Cette vision s’est poursuivie au cours des 75 dernières années. Deux réalisations majeures témoignent de la contribution de l’Inde à l’ONU jusqu’à présent. Premièrement, la campagne réussie pour démocratiser les relations internationales permettant aux anciens pays coloniaux de devenir des membres indépendants de l’AGNU avec la résolution historique unanime sur la décolonisation adoptée par l’AGNU en décembre 1960. Deuxièmement, le positionnement progressif des questions de développement durable fermement sur l’agenda central de l’AGNU. L’ONU et ses agences spécialisées, résumées dans l’adoption unanime par l’AGNU de l’Agenda 2030 avec ses 17 Objectifs de Développement Durable (ODD) en septembre 2015. Les ODD représentent une matrice holistique de l’effort humain, couvrant la santé, l’éducation, le genre, l’énergie, l’emploi, l’infrastructure , les inégalités, la croissance urbaine, la consommation et l’environnement terrestre, marin et aérien.

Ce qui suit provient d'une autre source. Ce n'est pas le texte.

(** From [f] to [f'] the transactions [sel] were chosen. *)
Record selected (sel : list TransactionDetails) (f f' : Filling) : Prop := {
  sel_hashes : bt_txHashes (f_template f') = bt_txHashes (f_template f) ++ (td_id <$> sel);
  sel_size : f_total_size f' = u64 (f_total_size f + sizes sel);
  sel_fee : f_fee f' = u64 (f_fee f + fees sel);
  sel_bound d : last sel = Some d -> f_total_size f' <= size_limit d;
  sel_images : NoDup (sel ≫= fun d => key_images (td_tx d));
  sel_images_new k : k ∈ (sel ≫= fun d => key_images (td_tx d)) -> k ∉ bt_keyImages (f_template f);
  sel_outputs : NoDup (sel ≫= refs);
  sel_outputs_new o : o ∈ (sel ≫= refs) -> o ∉ bt_usedOutputs (f_template f);
}.

Lemma selected_nil f f' :
  is_u64 (f_total_size f) -> is_u64 (f_fee f) ->
  f_template f' = f_template f -> f_total_size f' = f_total_size f -> f_fee f' = f_fee f -> selected [] f f'.
Proof.
  intros Hs Hf Ht Hs' Hf'. split; rewrite ?Ht, ?Hs', ?Hf'; cbn; try (by rewrite ?Z.add_0_r, ?u64_id).
  - by rewrite app_nil_r.
  - constructor.
  - by intros k ?%elem_of_nil.
  - constructor.
  - by intros k ?%elem_of_nil.
Qed.

Lemma selected_cons d sel f f1 f' :
  well_formed d -> chosen d f f1 -> selected sel f1 f' -> selected (d :: sel) f f'.
Proof.
  intros (_ & Hnd & Hndr) (Hsize & _ & _ & (Hcan & Ht)%addTransaction_Some & Hs1 & Hf1) [Hh Hs Hf Hb Hki Hkn Ho Hon].
  apply canAdd_spec in Hcan as [Hck Hco]. rewrite Ht in *. cbn [bt_txHashes bt_keyImages bt_usedOutputs] in *.
  split.
  - rewrite Hh, fmap_cons, <-app_assoc. done.
  - rewrite Hs, Hs1. change (sizes (d :: sel)) with (td_blobSize d + sizes sel). wunfold. rewrite Zplus_mod_idemp_l. f_equal. lia.
  - rewrite Hf, Hf1. change (fees (d :: sel)) with (td_fee d + fees sel). wunfold. rewrite Zplus_mod_idemp_l. f_equal. lia.
  - intros d'. destruct sel as [|d2 sel]; [|by intros H; apply Hb].
    intros [= <-]. cbn in Hs. rewrite Hs, Hs1, Z.add_0_r, u64_id by apply u64_range. exact Hsize.
  - cbn. apply NoDup_app. split_and!; [done| |done]. intros k Hk Hk'. apply (Hkn k Hk'), elem_of_union. left.
    by apply elem_of_list_to_set.
  - cbn. intros k [Hk|Hk]%elem_of_app; [by apply Hck|]. intros Hk'. apply (Hkn k Hk), elem_of_union. by right.
  - cbn. apply NoDup_app. split_and!; [done| |done]. intros o Ho1 Ho2. apply (Hon o Ho2), elem_of_union. left.
    by apply elem_of_list_to_set.
  - cbn. intros o [Ho1|Ho1]%elem_of_app; [by apply Hco|]. intros Ho2. apply (Hon o Ho1), elem_of_union. by right.
Qed.

Lemma selected_skip d sel f f1 f' :
  skipped d f f1 -> selected sel f1 f' -> selected sel f f'.
Proof. intros (_ & Ht & Hs & Hf) []. split; rewrite <-?Ht, <-?Hs, <-?Hf; done. Qed.

Lemma cache_grows_from old txs d f f' :
  NoDup (td_id <$> txs) -> d ∈ txs -> cache_grows d f f' -> cache_from old txs (f_validated f) ->
  cache_from old txs (f_validated f').
Proof.
  intros Hnd Hd [->|[-> Hr]] Hc; [done|]. intros d' Hd' [Heq%elem_of_singleton|?]%elem_of_union; [|by apply Hc].
  assert (d' = d) as -> by (by eapply ids_inj). destruct Hr as [?|(? & ? & ?)]; [by apply Hc|right; by eapply ready_to_go_unspent].
Qed.

Lemma chosen_bounds d f f' : chosen d f f' -> is_u64 (f_total_size f') /\ is_u64 (f_fee f').
Proof. intros (_ & _ & _ & _ & -> & ->). split; apply u64_range. Qed.

Lemma fill_loop_sound old txs l : forall f l' f',
  NoDup (td_id <$> txs) -> (forall d, d ∈ l -> d ∈ txs) -> Forall well_formed l -> cache_from old txs (f_validated f) ->
  is_u64 (f_total_size f) -> is_u64 (f_fee f) -> fill_loop l f = Some (l', f') ->
  Forall2 same l l' /\ cache_from old txs (f_validated f') /\
  exists sel, sel `sublist_of` l /\ selected sel f f' /\ Forall (fun d => fee_ok d /\ unspent_or_cached old d) sel.
Proof.
  induction l as [|d l IH]; intros f l' f' Hnd Hsub Hwf Hc Hs Hf Hfill; cbn in Hfill.
  - injection Hfill as <- <-. split; [constructor|]. split; [done|]. exists [].
    split; [constructor|]. split; [by apply selected_nil|constructor].
  - destruct (fill_step d f) as [[d1 f1]|] eqn:Hstep; [|done]. cbn in Hfill.
    destruct (fill_loop l f1) as [[l1 f2]|] eqn:Hloop; [|done]. injection Hfill as <- <-.
    apply fill_step_cases in Hstep as (Hsame & Hcase & Hgrow). apply Forall_cons in Hwf as [Hd Hwf].
    assert (Hdtxs : d ∈ txs) by (apply Hsub; left).
    assert (Hb : is_u64 (f_total_size f1) /\ is_u64 (f_fee f1)).
    { destruct Hcase as [Hch|(_ & _ & -> & ->)]; [by eapply chosen_bounds|done]. }
    destruct (IH f1 l1 f2) as (HF & Hc' & sel & Hsl & Hsel & Hall); try done;
      [by intros; apply Hsub; right|by eapply cache_grows_from|apply Hb..|].
    split; [by constructor|]. split; [done|]. destruct Hcase as [Hch|Hsk].
    + exists (d :: sel). split; [by constructor|]. split; [by eapply selected_cons|]. constructor; [|done].
      destruct Hch as (_ & Hfee & [?|(? & ? & ?)] & _); split; try done; [by apply Hc|right; by eapply ready_to_go_unspent].
    + exists sel. split; [by constructor|]. split; [by eapply selected_skip|done].
Qed.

Ces deux réalisations ont été rendues possibles par l’engagement diplomatique proactif de l’Inde avec d’autres États membres de l’AGNU sur la base de valeurs et d’intérêts partagés. En 1961, l’Inde est devenue                 l’un des co-fondateurs du Mouvement des non-alignés (NAM) qui refusait de s’enliser dans la politique conflictuelle des blocs de la guerre froide. Le NAM compte aujourd’hui parmi ses membres 120 des 193 États membres de l’AGNU. En 1964, l’Inde a rejoint 77 pays en développement nouvellement indépendants pour créer le Groupe des 77 (G-77), qui compte actuellement 134 États membres à l’AGNU. La force motrice du G-77 est la création d’un nouvel ordre international équitable, basé sur la Charte d’Alger qu’il a adoptée en 1967, et l’Agenda 2030 est l’intérêt central du G-77 à l’ONU.

L’inclusion de la démocratie et du développement durable a ajouté de la substance aux activités de l’ONU et de ses agences spécialisées au cours des 75 dernières années. Le préambule de l’Agenda 2030 des Nations Unies souligne qu’«il ne peut y avoir de développement durable sans paix et pas de paix sans développement durable». Pourtant, la paix et la sécurité internationales sont de plus en plus menacées, principalement en raison d’un Conseil de Sécurité de l’ONU (CSNU) de plus en plus inefficace. Actuellement, plus de 50 conflits sont à l’ordre du jour du CSNU, notamment en République démocratique du Congo, au Soudan du Sud, au Mali, en République centrafricaine, en Libye, en Syrie, au Yémen, au Moyen-Orient, en Irak, en Afghanistan, au Myanmar et en Ukraine. Ces conflits ont déplacé près de 90 millions de personnes à travers les continents.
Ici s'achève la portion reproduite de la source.